== What the task requires ==
Every line from the one containing "(length (c_data c)))" to the one containing "intros c. rewrite" in the records below, both included, must be set down exactly, and no other line.

Items from a data source
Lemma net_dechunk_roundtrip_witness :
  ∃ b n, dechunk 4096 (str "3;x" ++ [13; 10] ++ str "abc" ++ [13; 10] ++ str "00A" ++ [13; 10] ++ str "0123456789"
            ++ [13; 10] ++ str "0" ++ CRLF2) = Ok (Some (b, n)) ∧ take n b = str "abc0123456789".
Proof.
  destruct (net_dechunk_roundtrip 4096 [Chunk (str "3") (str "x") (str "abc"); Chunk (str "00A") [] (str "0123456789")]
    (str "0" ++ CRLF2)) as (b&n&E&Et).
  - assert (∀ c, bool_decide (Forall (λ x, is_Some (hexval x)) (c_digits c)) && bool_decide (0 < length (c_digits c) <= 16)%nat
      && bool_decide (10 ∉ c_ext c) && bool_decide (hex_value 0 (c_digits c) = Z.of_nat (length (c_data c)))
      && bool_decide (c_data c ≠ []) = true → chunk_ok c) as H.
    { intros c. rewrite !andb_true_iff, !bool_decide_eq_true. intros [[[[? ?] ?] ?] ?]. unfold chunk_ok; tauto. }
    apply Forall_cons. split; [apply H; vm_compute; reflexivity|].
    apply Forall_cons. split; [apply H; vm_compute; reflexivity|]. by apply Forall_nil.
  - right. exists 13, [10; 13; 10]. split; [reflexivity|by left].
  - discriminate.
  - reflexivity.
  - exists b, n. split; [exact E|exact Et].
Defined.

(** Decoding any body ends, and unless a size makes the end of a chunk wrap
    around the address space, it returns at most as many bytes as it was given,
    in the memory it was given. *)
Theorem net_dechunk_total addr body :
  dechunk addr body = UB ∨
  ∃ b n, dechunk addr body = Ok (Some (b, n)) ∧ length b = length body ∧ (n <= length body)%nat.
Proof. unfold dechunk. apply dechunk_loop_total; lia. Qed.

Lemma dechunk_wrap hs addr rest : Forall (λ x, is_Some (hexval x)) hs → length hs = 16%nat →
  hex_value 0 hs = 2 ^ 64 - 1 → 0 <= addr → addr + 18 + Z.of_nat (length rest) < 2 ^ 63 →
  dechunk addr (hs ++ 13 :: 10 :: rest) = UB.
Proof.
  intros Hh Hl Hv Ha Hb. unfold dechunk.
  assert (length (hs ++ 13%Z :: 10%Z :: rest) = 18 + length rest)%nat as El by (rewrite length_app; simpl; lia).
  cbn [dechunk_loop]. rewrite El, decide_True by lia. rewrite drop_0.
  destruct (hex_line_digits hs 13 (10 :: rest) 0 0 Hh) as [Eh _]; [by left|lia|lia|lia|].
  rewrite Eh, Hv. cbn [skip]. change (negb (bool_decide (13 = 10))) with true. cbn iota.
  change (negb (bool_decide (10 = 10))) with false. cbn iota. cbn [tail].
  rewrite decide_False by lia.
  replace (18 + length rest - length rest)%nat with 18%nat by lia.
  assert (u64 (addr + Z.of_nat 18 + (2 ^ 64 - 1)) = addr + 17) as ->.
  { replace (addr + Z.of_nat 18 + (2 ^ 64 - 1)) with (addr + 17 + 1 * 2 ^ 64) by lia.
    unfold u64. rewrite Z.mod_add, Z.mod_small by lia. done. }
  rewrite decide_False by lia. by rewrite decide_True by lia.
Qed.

==

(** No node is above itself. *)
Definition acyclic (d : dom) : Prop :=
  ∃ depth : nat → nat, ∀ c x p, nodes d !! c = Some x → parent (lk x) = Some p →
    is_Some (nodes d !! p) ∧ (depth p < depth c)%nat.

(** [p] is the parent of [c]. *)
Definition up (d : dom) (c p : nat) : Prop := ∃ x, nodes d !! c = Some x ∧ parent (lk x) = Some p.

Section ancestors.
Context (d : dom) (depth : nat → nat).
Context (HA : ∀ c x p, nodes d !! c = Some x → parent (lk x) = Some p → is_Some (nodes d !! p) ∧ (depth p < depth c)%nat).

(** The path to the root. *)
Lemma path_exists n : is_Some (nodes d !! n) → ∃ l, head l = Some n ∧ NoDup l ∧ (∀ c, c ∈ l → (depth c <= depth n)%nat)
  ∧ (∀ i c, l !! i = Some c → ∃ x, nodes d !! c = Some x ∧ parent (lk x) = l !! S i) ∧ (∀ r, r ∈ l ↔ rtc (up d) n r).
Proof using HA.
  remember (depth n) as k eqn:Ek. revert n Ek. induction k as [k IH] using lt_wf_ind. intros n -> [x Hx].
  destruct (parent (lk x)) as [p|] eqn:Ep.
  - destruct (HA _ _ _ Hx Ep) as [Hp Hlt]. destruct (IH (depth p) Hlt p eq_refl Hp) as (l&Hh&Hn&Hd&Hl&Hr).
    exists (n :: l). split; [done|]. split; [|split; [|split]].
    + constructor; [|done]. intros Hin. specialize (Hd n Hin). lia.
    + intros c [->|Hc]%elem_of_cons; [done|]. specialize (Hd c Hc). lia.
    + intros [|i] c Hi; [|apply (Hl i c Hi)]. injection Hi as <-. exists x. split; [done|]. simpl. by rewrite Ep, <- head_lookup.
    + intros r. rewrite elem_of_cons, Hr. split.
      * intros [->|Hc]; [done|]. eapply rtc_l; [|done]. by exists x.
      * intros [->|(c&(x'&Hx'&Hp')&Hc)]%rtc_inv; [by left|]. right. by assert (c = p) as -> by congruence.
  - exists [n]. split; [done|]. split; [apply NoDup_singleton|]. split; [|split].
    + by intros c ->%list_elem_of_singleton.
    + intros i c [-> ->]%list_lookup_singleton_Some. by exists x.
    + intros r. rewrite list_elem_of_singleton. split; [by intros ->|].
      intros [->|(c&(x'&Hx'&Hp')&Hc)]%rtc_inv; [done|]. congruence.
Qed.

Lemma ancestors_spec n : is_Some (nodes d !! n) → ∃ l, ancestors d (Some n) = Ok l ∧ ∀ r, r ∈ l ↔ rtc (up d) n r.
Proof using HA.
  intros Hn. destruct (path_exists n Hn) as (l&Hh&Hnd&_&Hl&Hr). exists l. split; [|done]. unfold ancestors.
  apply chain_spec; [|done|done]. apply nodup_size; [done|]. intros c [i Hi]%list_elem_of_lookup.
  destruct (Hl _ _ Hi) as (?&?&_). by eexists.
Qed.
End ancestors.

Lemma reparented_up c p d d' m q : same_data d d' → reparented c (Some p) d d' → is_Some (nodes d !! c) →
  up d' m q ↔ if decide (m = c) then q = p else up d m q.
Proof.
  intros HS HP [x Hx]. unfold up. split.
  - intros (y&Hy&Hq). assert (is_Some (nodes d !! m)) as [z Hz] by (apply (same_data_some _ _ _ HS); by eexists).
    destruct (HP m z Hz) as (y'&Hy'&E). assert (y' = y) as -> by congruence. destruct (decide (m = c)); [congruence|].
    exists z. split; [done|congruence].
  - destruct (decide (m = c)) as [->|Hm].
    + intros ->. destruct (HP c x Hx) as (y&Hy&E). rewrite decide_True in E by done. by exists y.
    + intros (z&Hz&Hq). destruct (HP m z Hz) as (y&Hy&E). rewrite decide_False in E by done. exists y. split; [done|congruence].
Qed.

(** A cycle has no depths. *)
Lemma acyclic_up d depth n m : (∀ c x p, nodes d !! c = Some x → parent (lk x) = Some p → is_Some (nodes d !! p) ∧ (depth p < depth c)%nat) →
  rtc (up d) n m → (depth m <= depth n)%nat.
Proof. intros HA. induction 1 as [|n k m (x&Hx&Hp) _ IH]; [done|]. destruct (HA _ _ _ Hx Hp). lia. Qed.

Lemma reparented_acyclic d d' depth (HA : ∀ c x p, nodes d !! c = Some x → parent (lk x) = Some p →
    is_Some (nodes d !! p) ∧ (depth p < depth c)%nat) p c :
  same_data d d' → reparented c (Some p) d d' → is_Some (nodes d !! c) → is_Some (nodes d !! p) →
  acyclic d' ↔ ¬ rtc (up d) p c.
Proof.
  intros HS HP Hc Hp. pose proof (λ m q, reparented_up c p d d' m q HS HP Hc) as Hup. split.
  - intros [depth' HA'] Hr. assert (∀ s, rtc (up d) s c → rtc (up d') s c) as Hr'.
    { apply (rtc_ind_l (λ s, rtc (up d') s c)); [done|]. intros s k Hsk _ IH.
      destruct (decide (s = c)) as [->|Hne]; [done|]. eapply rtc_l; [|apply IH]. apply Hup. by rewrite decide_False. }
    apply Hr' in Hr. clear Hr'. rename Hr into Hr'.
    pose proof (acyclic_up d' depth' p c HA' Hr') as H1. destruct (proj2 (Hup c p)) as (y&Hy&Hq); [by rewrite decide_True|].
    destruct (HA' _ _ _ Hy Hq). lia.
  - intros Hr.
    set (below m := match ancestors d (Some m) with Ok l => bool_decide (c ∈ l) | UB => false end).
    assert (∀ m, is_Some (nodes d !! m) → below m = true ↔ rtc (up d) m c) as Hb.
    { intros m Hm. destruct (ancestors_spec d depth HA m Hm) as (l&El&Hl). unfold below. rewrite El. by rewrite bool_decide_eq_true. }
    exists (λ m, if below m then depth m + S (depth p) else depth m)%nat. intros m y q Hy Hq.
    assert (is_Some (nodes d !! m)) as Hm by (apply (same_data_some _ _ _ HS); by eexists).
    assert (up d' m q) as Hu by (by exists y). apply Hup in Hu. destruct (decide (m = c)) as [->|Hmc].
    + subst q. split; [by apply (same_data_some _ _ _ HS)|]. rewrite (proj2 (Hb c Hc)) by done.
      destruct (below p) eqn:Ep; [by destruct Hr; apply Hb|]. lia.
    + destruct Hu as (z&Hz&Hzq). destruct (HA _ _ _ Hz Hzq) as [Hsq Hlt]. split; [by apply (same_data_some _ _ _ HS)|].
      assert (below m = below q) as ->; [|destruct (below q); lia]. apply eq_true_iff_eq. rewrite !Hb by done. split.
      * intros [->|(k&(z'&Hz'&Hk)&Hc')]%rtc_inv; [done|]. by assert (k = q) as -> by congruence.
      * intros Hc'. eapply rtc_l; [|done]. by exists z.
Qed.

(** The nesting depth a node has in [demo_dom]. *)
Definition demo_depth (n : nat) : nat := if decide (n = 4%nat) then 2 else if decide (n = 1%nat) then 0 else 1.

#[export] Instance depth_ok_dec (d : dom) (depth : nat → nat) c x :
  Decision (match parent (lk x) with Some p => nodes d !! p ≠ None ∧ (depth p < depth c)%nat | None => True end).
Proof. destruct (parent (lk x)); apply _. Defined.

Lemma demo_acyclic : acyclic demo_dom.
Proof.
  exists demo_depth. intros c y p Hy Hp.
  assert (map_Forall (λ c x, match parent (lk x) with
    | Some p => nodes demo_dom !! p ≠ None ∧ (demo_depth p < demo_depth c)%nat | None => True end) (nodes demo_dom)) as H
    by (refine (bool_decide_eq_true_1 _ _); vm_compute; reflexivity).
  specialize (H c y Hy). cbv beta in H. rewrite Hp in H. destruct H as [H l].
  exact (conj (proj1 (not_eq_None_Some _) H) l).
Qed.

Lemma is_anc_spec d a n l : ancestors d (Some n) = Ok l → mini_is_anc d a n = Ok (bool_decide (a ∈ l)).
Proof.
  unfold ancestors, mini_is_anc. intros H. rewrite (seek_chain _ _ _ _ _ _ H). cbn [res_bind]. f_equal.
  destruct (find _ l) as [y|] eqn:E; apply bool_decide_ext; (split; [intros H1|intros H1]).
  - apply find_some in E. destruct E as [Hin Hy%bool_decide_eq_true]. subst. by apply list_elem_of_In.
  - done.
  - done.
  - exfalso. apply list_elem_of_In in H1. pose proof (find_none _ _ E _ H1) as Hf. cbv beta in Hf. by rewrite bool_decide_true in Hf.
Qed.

...

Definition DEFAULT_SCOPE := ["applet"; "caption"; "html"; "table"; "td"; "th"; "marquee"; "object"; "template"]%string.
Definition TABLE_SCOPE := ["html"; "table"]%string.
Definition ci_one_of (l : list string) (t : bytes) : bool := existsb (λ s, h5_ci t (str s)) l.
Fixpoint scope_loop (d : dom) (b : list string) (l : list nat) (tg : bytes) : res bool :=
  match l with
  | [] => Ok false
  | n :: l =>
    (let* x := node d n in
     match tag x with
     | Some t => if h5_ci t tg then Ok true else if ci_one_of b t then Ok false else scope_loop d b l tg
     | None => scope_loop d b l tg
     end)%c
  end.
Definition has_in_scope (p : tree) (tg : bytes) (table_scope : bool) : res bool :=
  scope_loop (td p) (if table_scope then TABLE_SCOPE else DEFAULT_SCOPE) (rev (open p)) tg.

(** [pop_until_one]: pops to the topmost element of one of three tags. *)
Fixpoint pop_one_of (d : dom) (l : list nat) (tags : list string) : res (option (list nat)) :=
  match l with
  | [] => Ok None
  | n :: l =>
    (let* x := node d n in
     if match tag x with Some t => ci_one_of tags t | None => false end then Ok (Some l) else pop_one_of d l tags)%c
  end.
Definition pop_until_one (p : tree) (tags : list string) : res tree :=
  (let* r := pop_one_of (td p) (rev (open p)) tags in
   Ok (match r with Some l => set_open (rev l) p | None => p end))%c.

== Result for this exercise ==
      && bool_decide (10 ∉ c_ext c) && bool_decide (hex_value 0 (c_digits c) = Z.of_nat (length (c_data c)))
      && bool_decide (c_data c ≠ []) = true → chunk_ok c) as H.
    { intros c. rewrite !andb_true_iff, !bool_decide_eq_true. intros [[[[? ?] ?] ?] ?]. unfold chunk_ok; tauto. }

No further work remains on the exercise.